BEGIN

(** ** The package's example agent *)

Module Example.

(** The captured variable [name] of the example. *)
Definition World : Type := string.

Definition sysUpTime : Oid := [1; 3; 6; 1; 2; 1; 1; 3; 0]%N.
Definition sysName : Oid := [1; 3; 6; 1; 2; 1; 1; 5; 0]%N.
Definition sysUpTimeNode : Oid := [1; 3; 6; 1; 2; 1; 1; 3]%N.
Definition sysContact : Oid := [1; 3; 6; 1; 2; 1; 1; 4; 0]%N.

(** The getter of the test: the uptime is 123. *)
Definition getUpTime : Getter World := fun _ w => ((VInt 123, None), w).

Definition getName : Getter World := fun _ w => ((VString w, None), w).

Definition setName : Setter World :=
  fun _ value w =>
    match value with
    | VString s => (None, s)
    | _ => (Some (IsError (Errorf BadValue "invalid type")), w)
    end.

(** A getter that fails without a status. *)
Definition getBroken : Getter World :=
  fun _ w => ((VNil, Some (fmt_Errorf "not available")), w).

Definition setupCalls : list (SetupCall World) :=
  [ CallSetCommunities "publ" "priv";
    CallAddRo sysUpTime (Some getUpTime);
    CallAddRw sysName (Some getName) (Some setName) ].

Definition agent : Agent World := setup setupCalls.

Definition start : Env World := {| world := "example"; calls := [] |}.

Definition binding (name : Oid) : VarBind := mkVariable name VNull.

(** An agent with an object whose getter fails without a status. *)
Definition brokenAgent : Agent World :=
  setup [ CallAddRo sysUpTime (Some getUpTime);
          CallAddRo sysContact (Some getBroken) ].

(** Requests: a Get of three objects, the second unknown to [agent]; a
    Get of two known objects; a Set, under either community; a message of
    another protocol version. *)
Definition getThree : Pdu :=
  {| Id := 1949582188; ErrorStatus := 0; ErrorIndex := 0;
     Variables := [binding sysUpTime; binding sysContact; binding sysName] |}.

Definition getTwo : Pdu :=
  {| Id := 1949582188; ErrorStatus := 0; ErrorIndex := 0;
     Variables := [binding sysUpTime; binding sysName] |}.

Definition setTwo : Pdu :=
  {| Id := 1949582188; ErrorStatus := 0; ErrorIndex := 0;
     Variables := [mkVariable sysName (VString "renamed");
                   mkVariable sysUpTime (VInt 0)] |}.

Definition setAsReader : Message :=
  {| Version := 0; Community := "publ"; Pdu_ := SetRequestPdu setTwo |}.

Definition setAsWriter : Message :=
  {| Version := 0; Community := "priv"; Pdu_ := SetRequestPdu setTwo |}.

Definition getAsReader : Message :=
  {| Version := 0; Community := "publ"; Pdu_ := GetRequestPdu getThree |}.

Definition getVersion3 : Message :=
  {| Version := 3; Community := "publ"; Pdu_ := GetRequestPdu getTwo |}.

(** A Get whose error fields are not zero on arrival. *)
Definition getMarked : Pdu :=
  {| Id := 1949582188; ErrorStatus := 5; ErrorIndex := 3;
     Variables := [binding sysUpTime] |}.

(** A stand-in codec: every datagram decodes to [getVersion3] with no
    bytes left over; every message encodes to no bytes. *)
Definition Decode (_ : list Byte.byte)
  : (Message * list Byte.byte) + error := inl (getVersion3, []).

Definition Encode (_ : Message) : list Byte.byte + error := inl [].

End Example.

(** ** Further parts of the package *)

(** *** The sort interface of the handler slice *)

Section Sortable.

Context {World : Type}.

(** [sortableManagedObjects.Len]. *)
Definition Len (h : list (managedObject World)) : Z :=
  Z.of_nat (List.length h).

(** The index expression [h[i]]; [None] is the run-time panic of an index
    out of range. *)
Definition index (h : list (managedObject World)) (i : Z)
  : option (managedObject World) :=
  if (0 <=? i) && (i <? Len h) then nth_error h (Z.to_nat i) else None.

(** The assignment [h[i] = x] on an index in range. *)
Fixpoint assign (h : list (managedObject World)) (i : nat)
    (x : managedObject World) : list (managedObject World) :=
  match h, i with
  | [], _ => []
  | _ :: h', O => x :: h'
  | y :: h', S i' => y :: assign h' i' x
  end.

(** [sortableManagedObjects.Swap]: [h[i], h[j] = h[j], h[i]].  Both index
    expressions are evaluated first, then [h[i]] and [h[j]] are assigned in
    that order. *)
Definition Swap (h : list (managedObject World)) (i j : Z)
  : option (list (managedObject World)) :=
  match index h j, index h i with
  | Some hj, Some hi =>
      Some (assign (assign h (Z.to_nat i) hj) (Z.to_nat j) hi)
  | _, _ => None
  end.

(** [sortableManagedObjects.Less] on two positions of the slice. *)
Definition LessAt (h : list (managedObject World)) (i j : Z) : option bool :=
  match index h i, index h j with
  | Some hi, Some hj => Some (Cmp (oid hi) (oid hj) <? 0)
  | _, _ => None
  end.

End Sortable.

(** *** What the calls of a setup register *)

Section Entries.

Context {World : Type}.

(** The entry a registration call stores when it succeeds:
    [managedObject{oid, nil, getter, setter}], the setter replaced by the
    not-writable one when nil. *)
Definition entryOf (c : SetupCall World) : option (managedObject World) :=
  match c with
  | CallSetCommunities _ _ => None
  | CallAddRo name (Some g) =>
      Some {| oid := name; get := g; set := notWritableSetter |}
  | CallAddRo _ None => None
  | CallAddRw name (Some g) setter =>
      Some {| oid := name; get := g;
              set := match setter with
                     | None => notWritableSetter
                     | Some s => s
                     end |}
  | CallAddRw _ None _ => None
  end.

Fixpoint entries (cs : list (SetupCall World)) : list (managedObject World) :=
  match cs with
  | [] => []
  | c :: cs' =>
      match entryOf c with
      | Some h => h :: entries cs'
      | None => entries cs'
      end
  end.

(** *** The calls a run of bindings makes *)

(** The calls for one binding that resolves: the lookup of the requested
    name, then the accessor of the resolved object, called on the resolved
    OID ([kept] carries that OID). *)
Definition bindingTrace (next isSet : bool) (v kept : VarBind) : list Event :=
  [ EvLookup (Name v) next;
    if isSet then EvSet (Name kept) (Value_ v) else EvGet (Name kept) ].

Fixpoint successTrace (next isSet : bool) (vs out : list VarBind)
  : list Event :=
  match vs, out with
  | v :: vs', kept :: out' =>
      bindingTrace next isSet v kept ++ successTrace next isSet vs' out'
  | _, _ => []
  end.

Definition isSetCall (ev : Event) : bool :=
  match ev with
  | EvSet _ _ => true
  | _ => false
  end.

Definition isGetCall (ev : Event) : bool :=
  match ev with
  | EvGet _ => true
  | _ => false
  end.

End Entries.

(** *** The text of an IP address ([asn1.go]) *)

(** IpAddress is a IPv4 address: [[4]byte]. *)
Definition IpAddress : Type := Byte.byte * Byte.byte * Byte.byte * Byte.byte.

(** The verb [%d] of [fmt.Sprintf] on a byte: its decimal digits. *)
Definition fmt_d (b : Byte.byte) : string :=
  NilZero.string_of_uint (N.to_uint (Byte.to_N b)).

(** A text without the separator ["."], as the digits of [%d] are. *)
Fixpoint noDot (s : string) : bool :=
  match s with
  | EmptyString => true
  | String c s' => negb (Ascii.eqb c ".") && noDot s'
  end.

(** [IpAddress.String]: [fmt.Sprintf("%d.%d.%d.%d", ip[0], ip[1], ip[2],
    ip[3])]. *)
Definition IpAddress_String (ip : IpAddress) : string :=
  let '(a, b, c, d) := ip in
  (fmt_d a ++ "." ++ fmt_d b ++ "." ++ fmt_d c ++ "." ++ fmt_d d)%string.

(** *** More of the example *)

Module Example2.

(** A stand-in codec whose every datagram is the three-object Get of the
    example under the read community. *)
Definition Decode (_ : list Byte.byte)
  : (Message * list Byte.byte) + error := inl (Example.getAsReader, []).

Definition Encode (_ : Message) : list Byte.byte + error := inl [].

(** The same Get of two objects sent as GetNext from the nodes above. *)
Definition nextTwo : Pdu :=
  {| Id := 1949582188; ErrorStatus := 0; ErrorIndex := 0;
     Variables := [Example.binding Example.sysUpTimeNode;
                   Example.binding Example.sysContact] |}.

Definition informAsReader : Message :=
  {| Version := 0; Community := "publ";
     Pdu_ := InformRequestPdu Example.getTwo |}.

(** An agent whose two communities are the same string, as in the
    community test. *)
Definition secretAgent : Agent Example.World :=
  setup [ CallSetCommunities "secret" "secret";
          CallAddRw Example.sysName (Some Example.getName)
            (Some Example.setName) ].

Definition setAsSecret : Message :=
  {| Version := 0; Community := "secret";
     Pdu_ := SetRequestPdu Example.setTwo |}.

(** A datagram that holds the Get of the example followed by one byte too
    many, and one that holds a version 1 message. *)
Definition DecodeTrailing (_ : list Byte.byte)
  : (Message * list Byte.byte) + error :=
  inl (Example.getAsReader, [Byte.x00]).

Definition getVersion1 : Message :=
  {| Version := 1; Community := "publ";
     Pdu_ := GetRequestPdu Example.getTwo |}.

Definition DecodeVersion1 (_ : list Byte.byte)
  : (Message * list Byte.byte) + error := inl (getVersion1, []).

(** The Get of the example cut after its unknown object. *)
Definition getFirstTwo : Pdu :=
  {| Id := 1949582188; ErrorStatus := 0; ErrorIndex := 0;
     Variables := [Example.binding Example.sysUpTime;
                   Example.binding Example.sysContact] |}.

(** The setup calls of the example in another order. *)
Definition reorderedCalls : list (SetupCall Example.World) :=
  [ CallAddRw Example.sysName (Some Example.getName) (Some Example.setName);
    CallSetCommunities "publ" "priv";
    CallAddRo Example.sysUpTime (Some Example.getUpTime) ].

End Example2.

(** * Properties *)

(** ** The comparison contract of OIDs *)

Lemma Cmp_range (x y : Oid) : Cmp x y = -1 \/ Cmp x y = 0 \/ Cmp x y = 1.
Proof.
  revert y; induction x as [|n x IH]; intros [|m y]; simpl; auto.
  destruct (N.eqb n m); [apply IH|].
  destruct (N.ltb n m); auto.
Qed.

END

__The task__.
Retype word for word everything in the listing above from the line that holds "s => (None, s)" down to the line that holds "fun _ w => ((VNil, Some". Keep both end lines and leave out the rest.

__Result for this exercise__.
    | VString s => (None, s)
    | _ => (Some (IsError (Errorf BadValue "invalid type")), w)
    end.

(** A getter that fails without a status. *)
Definition getBroken : Getter World :=
  fun _ w => ((VNil, Some (fmt_Errorf "not available")), w).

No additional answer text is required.